EXAMINATION Contact Information
FLEX or USMLE
Federation of State Medical Boards
400 Fuller Wiser Road
Euless, Texas 76039
The request form is now available only on the NBME website. Only those applicants who either passed the former NBME Parts or a combination of NBME Parts and USMLE Steps should complete this form and send it to the NBME. Those applicants who passed only the USMLE Steps must complete the EBHAR form and forward it to the Federation of State Medical Boards. They should not complete the endorsement of certification form found on the NBME website.
National Board of Osteopathic Medicinal Examiners
8765 West Higgins Road, Suite 200
Chicago, Illinois 60631
Medical Council of Canada
1867 Alta Vista Drive
Case Postale, Box 8234
Ottawa, Canada K1G 3H7
You must have the state board where you took the examination complete the verification of state licensure form and attach the subjects, scores, date of examination and average. This can be done in conjunction with the license verification of the State where you took the examination.
PUERTO RICO EXAMINATION
The Indiana Medical Licensing Board does not accept the Puerto Rico examination. All graduates from Puerto Rico must take the English version of the USMLE in order to be considered for licensure in Indiana.
EXAMINATION SCORE COMBINATIONS
An applicant for unlimited licensure must be certified by one of the following examination combinations:
Please note the law regarding the USMLE (effective July 2008):
844 IAC 4-4.5-12 Passing requirements for United States Medical Licensing Examination states:
Sec. 12. The following are the examination passing requirements for licensure:
(1) A score of seventy-five (75) is the minimum passing score for all steps of the United States Medical Licensing Examination (USMLE).
(2) An applicant may have a maximum of three (3) attempts to pass each step of the USMLE. Therefore, upon the third seating of each step of the exam, the applicant must obtain a passing score.
(3) All steps of the USMLE must be taken and successfully passed within a ten (10) year time period. This ten (10) year period begins when the applicant first passes a step, either Step 1 or Step II. In counting the number of attempts regarding USMLE steps, previous attempts on the National Board Medical Examination and the examination of the Federation of State Medical Boards of the Unites States are included.
If you do not meet the ten (10) year period, you may apply for licensure and retake Step 1 and/or Step 2 of the USMLE to put you within the ten (10) year period if it does not put you over the three (3) attempts. You must make application and request to retake Step 1 and/or Step 2. Our agency will send out the appropriate letters to the Federation so that you may reapply to take the appropriate steps of the USMLE.
If it has taken you more than three (3) attempts to pass a step of the USMLE you are not eligible for licensure in Indiana.

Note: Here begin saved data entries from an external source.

Definition set_readers (l : list string) (w : World) : World :=
  {| veins := veins w; in_window := in_window w; socks := socks w;
     intervals := intervals w; next_timer := next_timer w;
     timeouts := timeouts w; promises := promises w; readers := l;
     log := log w |}.

Definition add_log (e : Effect) (w : World) : World :=
  {| veins := veins w; in_window := in_window w; socks := socks w;
     intervals := intervals w; next_timer := next_timer w;
     timeouts := timeouts w; promises := promises w; readers := readers w;
     log := log w ++ [e] |}.

Definition set_log (l : list Effect) (w : World) : World :=
  {| veins := veins w; in_window := in_window w; socks := socks w;
     intervals := intervals w; next_timer := next_timer w;
     timeouts := timeouts w; promises := promises w; readers := readers w;
     log := l |}.

(** [sock.readyState]; an id that names no socket reads as closed. *)
Definition readyState_of (l : list Sock) (id : nat) : Z :=
  match nth_error l id with
  | Some s => readyState s
  | None => 3
  end.

Fixpoint set_readyState (id : nat) (z : Z) (l : list Sock) : list Sock :=
  match l, id with
  | [], _ => []
  | s :: r, O =>
      {| readyState := z; sock_conf := sock_conf s;
         sock_debug := sock_debug s |} :: r
  | s :: r, S n => s :: set_readyState n z r
  end.

Fixpoint remove_first (b : string) (l : list string) : list string :=
  match l with
  | [] => []
  | x :: r => if String.eqb x b then r else x :: remove_first b r
  end.

(** What the host does when the manager makes a call. *)
Definition host (e : Effect) (w : World) : World :=
  add_log e
    match e with
    | auth_call _ => set_promises (S (promises w)) w
    | new_WebSocket _ _ conf debug =>
        set_socks (socks w ++ [{| readyState := 0; sock_conf := conf;
                                  sock_debug := debug |}]) w
    | socket_close id _ _ =>
        if (readyState_of (socks w) id <? 2)%Z
        then set_socks (set_readyState id 2 (socks w)) w
        else w
    | setInterval id _ =>
        set_timers (id :: intervals w) (next_timer w + 1) (timeouts w) w
    | clearInterval id =>
        set_timers (filter (fun i => negb (i =? id)%Z) (intervals w))
                   (next_timer w) (timeouts w) w
    | setTimeout _ =>
        set_timers (intervals w) (next_timer w + 1) (S (timeouts w)) w
    | readAsText b => set_readers (readers w ++ [b]) w
    | _ => w
    end.

Definition perform (es : list Effect) (w : World) : World :=
  fold_left (fun w e => host e w) es w.

(** The handler has run: its fields are stored, its calls performed; an
    exception it lets out reaches the host. *)
Definition finish (w : World) (r : Completion (Veins * list Effect))
  : World :=
  match r with
  | Normal (v, es) => perform es (set_veins v w)
  | Throw e => perform [uncaught e] w
  end.

Inductive Event : Type :=
| Call_subscribe (key : string) (callback : messageCallback)
| Call_unsubscribe (key : string) (callback : messageCallback)
| Auth_resolve (token : string)
| Auth_reject
| Sock_open (id : nat)
| Sock_message (id : nat) (d : EventData)
| Sock_error (id : nat)
| Sock_close (id : nat)
| Reader_loadend (result : string)
| Interval_tick (id : Z)
| Timeout_fire.

Section Run.

Variable JSON_parse : string -> option MessageStruct.

(** An [on...] property of socket [id] receives an event. *)
Definition hook_open (s : Sock) (id : nat) (v : Veins)
  : option (Completion (Veins * list Effect)) :=
  match WSHelper_hook (conf_open (sock_conf s)) (sock_debug s) with
  | Invoke (bound_sockOpen token) => Some (Normal (v, _sockOpen token id v))
  | Invoke _ => None
  | LogEvent => Some (Normal (v, [console_log "websocket opened:"]))
  | Ignore => Some (Normal (v, []))
  end.

Definition hook_message (s : Sock) (id : nat) (d : EventData) (v : Veins)
  : option (Completion (Veins * list Effect)) :=
  match WSHelper_hook (conf_message (sock_conf s)) (sock_debug s) with
  | Invoke bound_sockMessage => Some (_sockMessage JSON_parse v id d)
  | Invoke _ => None
  | LogEvent => Some (Normal (v, [console_log "websocket message:"]))
  | Ignore => Some (Normal (v, []))
  end.

Definition hook_error (s : Sock) (v : Veins)
  : option (Completion (Veins * list Effect)) :=
  match WSHelper_hook (conf_error (sock_conf s)) (sock_debug s) with
  | Invoke _ => None
  | LogEvent => Some (Normal (v, [console_log "websocket error:"]))
  | Ignore => Some (Normal (v, []))
  end.

Definition hook_close (s : Sock) (v : Veins)
  : option (Completion (Veins * list Effect)) :=
  match WSHelper_hook (conf_close (sock_conf s)) (sock_debug s) with
  | Invoke bound_sockClose => Some (Normal (_sockClose v))
  | Invoke _ => None
  | LogEvent => Some (Normal (v, [console_log "websocket closed:"]))
  | Ignore => Some (Normal (v, []))
  end.

(** One event; [None] when the host cannot raise it in this world. *)
Definition step (ev : Event) (w : World) : option World :=
  match ev with
  | Call_subscribe key callback =>
      Some (finish w (Normal (subscribe (readyState_of (socks w)) key
                                        callback (veins w))))
  | Call_unsubscribe key callback =>
      Some (finish w (Normal (fst (unsubscribe (readyState_of (socks w))
                                               key callback (veins w)))))
  | Auth_resolve token =>
      match promises w with
      | O => None
      | S p =>
          let w1 := set_promises p w in
          Some (finish w1 (Normal (_open_then (in_window w)
                                     (length (socks w)) (next_timer w)
                                     token (veins w))))
      end
  | Auth_reject =>
      match promises w with
      | O => None
      | S p => Some (set_promises p w)
      end
  | Sock_open id =>
      match nth_error (socks w) id with
      | Some s =>
          if (readyState s =? 0)%Z
          then option_map
                 (finish (set_socks (set_readyState id 1 (socks w)) w))
                 (hook_open s id (veins w))
          else None
      | None => None
      end
  | Sock_message id d =>
      match nth_error (socks w) id with
      | Some s =>
          if (readyState s =? 1)%Z
          then option_map (finish w) (hook_message s id d (veins w))
          else None
      | None => None
      end
  | Sock_error id =>
      match nth_error (socks w) id with
      | Some s =>
          if (readyState s =? 3)%Z then None
          else option_map (finish w) (hook_error s (veins w))
      | None => None
      end
  | Sock_close id =>
      match nth_error (socks w) id with
      | Some s =>
          if (readyState s =? 3)%Z then None
          else option_map
                 (finish (set_socks (set_readyState id 3 (socks w)) w))
                 (hook_close s (veins w))
      | None => None
      end
  | Reader_loadend result =>
      if existsb (String.eqb result) (readers w)
      then Some (finish (set_readers (remove_first result (readers w)) w)
                        (_sockMessage_loadend JSON_parse (veins w) result))
      else None
  | Interval_tick id =>
      if existsb (Z.eqb id) (intervals w)
      then Some (finish w (Normal (veins w, ping_tick (veins w))))
      else None
  | Timeout_fire =>
      match timeouts w with
      | O => None
      | S t =>
          Some (finish (set_timers (intervals w) (next_timer w) t w)
                       (Normal (veins w, _open (veins w))))
      end
  end.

Please note the law regarding COMLEX-USA
844 IAC 4-4.5-13 Passing requirements for Comprehensive Osteopathic Medical Licensing Examination
Sec. 13 The following are the examination passing requirements for licensure:
(1) A score of three hundred fifty (350) is the minimum passing score for Step III of the Comprehensive Osteopathic Medical Licensing Exam (COMLEX - USA)
(2) An applicant may have a maximum of five (5) attempts to pass each step of the COMLEX - USA. Therefore, upon the fifth seating of each step of the exam, the applicant must obtain a passing score.
(3) All steps of the COMLEX - USA must be taken and passed in sequential order within a seven (7) year time period. This seven (7) year period begins when the applicant first takes Step I. In counting the number of attempts regarding COMLEX - USA steps, previous attempts on the National Board Osteopathic Medical Examinations are included.
All licenses issued will expire on October 31, 2015 and will be required to be renewed October 31 of every following odd year.
Renewals: A renewal reminder will be sent via email. Please make sure that IPLA always has your current email and address.